I was sitting on the porch at a hut along the Milford Track in New Zealand the first time I heard of the PCT. I was with a French couple drinking some wine (a rarity to have on a multi-day hike but leave it to the French!) and when I brought up my time living in Asheville and along the east coast they asked about the Appalachian Trail. Though I had hiked on bits of it from NY to GA and camped all over the thing in NC, I had never hiked a substantial portion of it. And alas, I was moving to the west coast, to Seattle, to be near the mountains there so the Appalachian Trail would have to wait.
"What about the other trail, the west coast trail, the Pacific Coast Trail?" they had asked.
I was surprised that in all my time plotting foreign adventures on trails in unknown lands it appeared I had missed one that would soon be visible from my back yard. I had spent time on the west coast on little trails and all over Yosemite and the Sierras but I had never looked at the collective network of trails that formed a walking path from Mexico to Canada. And thus a new goal began to take shape.

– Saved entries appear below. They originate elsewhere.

Definition commit_validator_nonce_v3 `{Digest} (validator_nonce nonce_context_digest : pyval) : res bytes :=
  nonce ← _fixed32 validator_nonce "validator_nonce" false;
  context ← _fixed32 nonce_context_digest "nonce_context_digest" false;
  Ok (sha256 (_NONCE_COMMITMENT_DOMAIN ++ nonce ++ context)).

(** ** The observed output *)

Record ExecutionOutputBindingV3 := MkOutputBinding {
  output_token_root : bytes;
  output_stream_digest : bytes;
  decode_token_count : Z;
}.

Definition ExecutionOutputBindingV3_new (root stream count : pyval) : res ExecutionOutputBindingV3 :=
  root ← _fixed32 root "output_token_root" false;
  stream ← _fixed32 stream "output_stream_digest" false;
  count ← _u32 count "decode_token_count";
  Ok (MkOutputBinding root stream count).

Definition from_observed_output `{Digest, Unicode} (output_token_ids emitted_text_utf8 finish_reason : pyval)
    : res ExecutionOutputBindingV3 :=
  count ← _token_sequence_count output_token_ids "output_token_ids";
  root ← token_sequence_digest_v3 output_token_ids "output_token_ids";
  stream ← output_stream_digest_v3 emitted_text_utf8 finish_reason;
  count ← _u32 (PInt count) "decode_token_count";
  ExecutionOutputBindingV3_new (PBytes root) (PBytes stream) (PInt count).

Definition derive_execution_request_digest_v3 `{Digest} (precommit_context : PreExecutionRequestContextV3)
    (output : ExecutionOutputBindingV3) : res bytes :=
  d ← precontext_digest precommit_context;
  Ok (sha256 (_REQUEST_DIGEST_DOMAIN ++ d ++ output_token_root output ++ output_stream_digest output
              ++ pack_I (decode_token_count output))).

Record ExecutionRequestBindingV3 := MkRequestBinding {
  rb_precommit_context : PreExecutionRequestContextV3;
  rb_output : ExecutionOutputBindingV3;
  rb_request_digest : bytes;
}.

Definition ExecutionRequestBindingV3_new `{Digest} (precommit_context : PreExecutionRequestContextV3)
    (output : ExecutionOutputBindingV3) (request_digest : pyval) : res ExecutionRequestBindingV3 :=
  digest ← _fixed32 request_digest "request_digest" false;
  expected ← derive_execution_request_digest_v3 precommit_context output;
  if negb (bool_decide (digest = expected)) then
    raise ProofV3Error "request digest does not match its public context"
  else Ok (MkRequestBinding precommit_context output digest).

Definition bind_output `{Digest} (c : PreExecutionRequestContextV3) (output : ExecutionOutputBindingV3)
    : res ExecutionRequestBindingV3 :=
  d ← derive_execution_request_digest_v3 c output;
  ExecutionRequestBindingV3_new c output (PBytes d).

The thought of the trail festered in my mind. In the year that followed that porch chat the thought of the trail rarely left my mind for more than a few days. It was just a little idea that I couldn't shake. Could I walk that far? Is it possible? I spent that year trying to work near NY, when that failed I moved west via all the National Parks (and World Cup games) I could hit en route to Seattle.
In the end, it wasn't all my time in the woods or my love of hiking that ultimately led me to commit to the trail. It was something that happened a few days after I got to Seattle. The upset stomach I had had for a couple days worsened and after 4 stubborn days of excruciating pain I finally stumbled into the ER and collapsed in a hospital bed with what I thought was a terrible stomach bug. Turns out I had pancreatitis among other problems, and the doctor told me bluntly that there was a 40% chance I could die within a week and there was nothing that could be done but waiting. This is how the worst hour of my life began. Two weeks before this I had been hiking in Glacier National Park in grizzly country feeling more alive than ever and now here I was crying on the ER bed. An hour later after more testing I was shown to have gallstones and the prognosis changed dramatically (and 10 days later after having my gallbladder out I was fine) but the mental impact remained. An hour is a hell of a long time to have to deal with potentially dying. And the doctor was a real bitch who tried exactly not at all to comfort me. Sitting there shaking, all alone in a new city and faced with not a lot of options I was shocked by how quickly everything could change through events I could not control. Those who know me well know that I've always lived my life as though it were a fleeting gift. I had never shied away from an adventure or change, but this new motivation felt heavier, it felt different. This was the first time I had ever been sick beyond a flu, and the first time I realized I'm not guaranteed all the time in the world to do the things I wanted. The PCT was the first item on the to-do list, so I finished my Jell-O and I started making plans.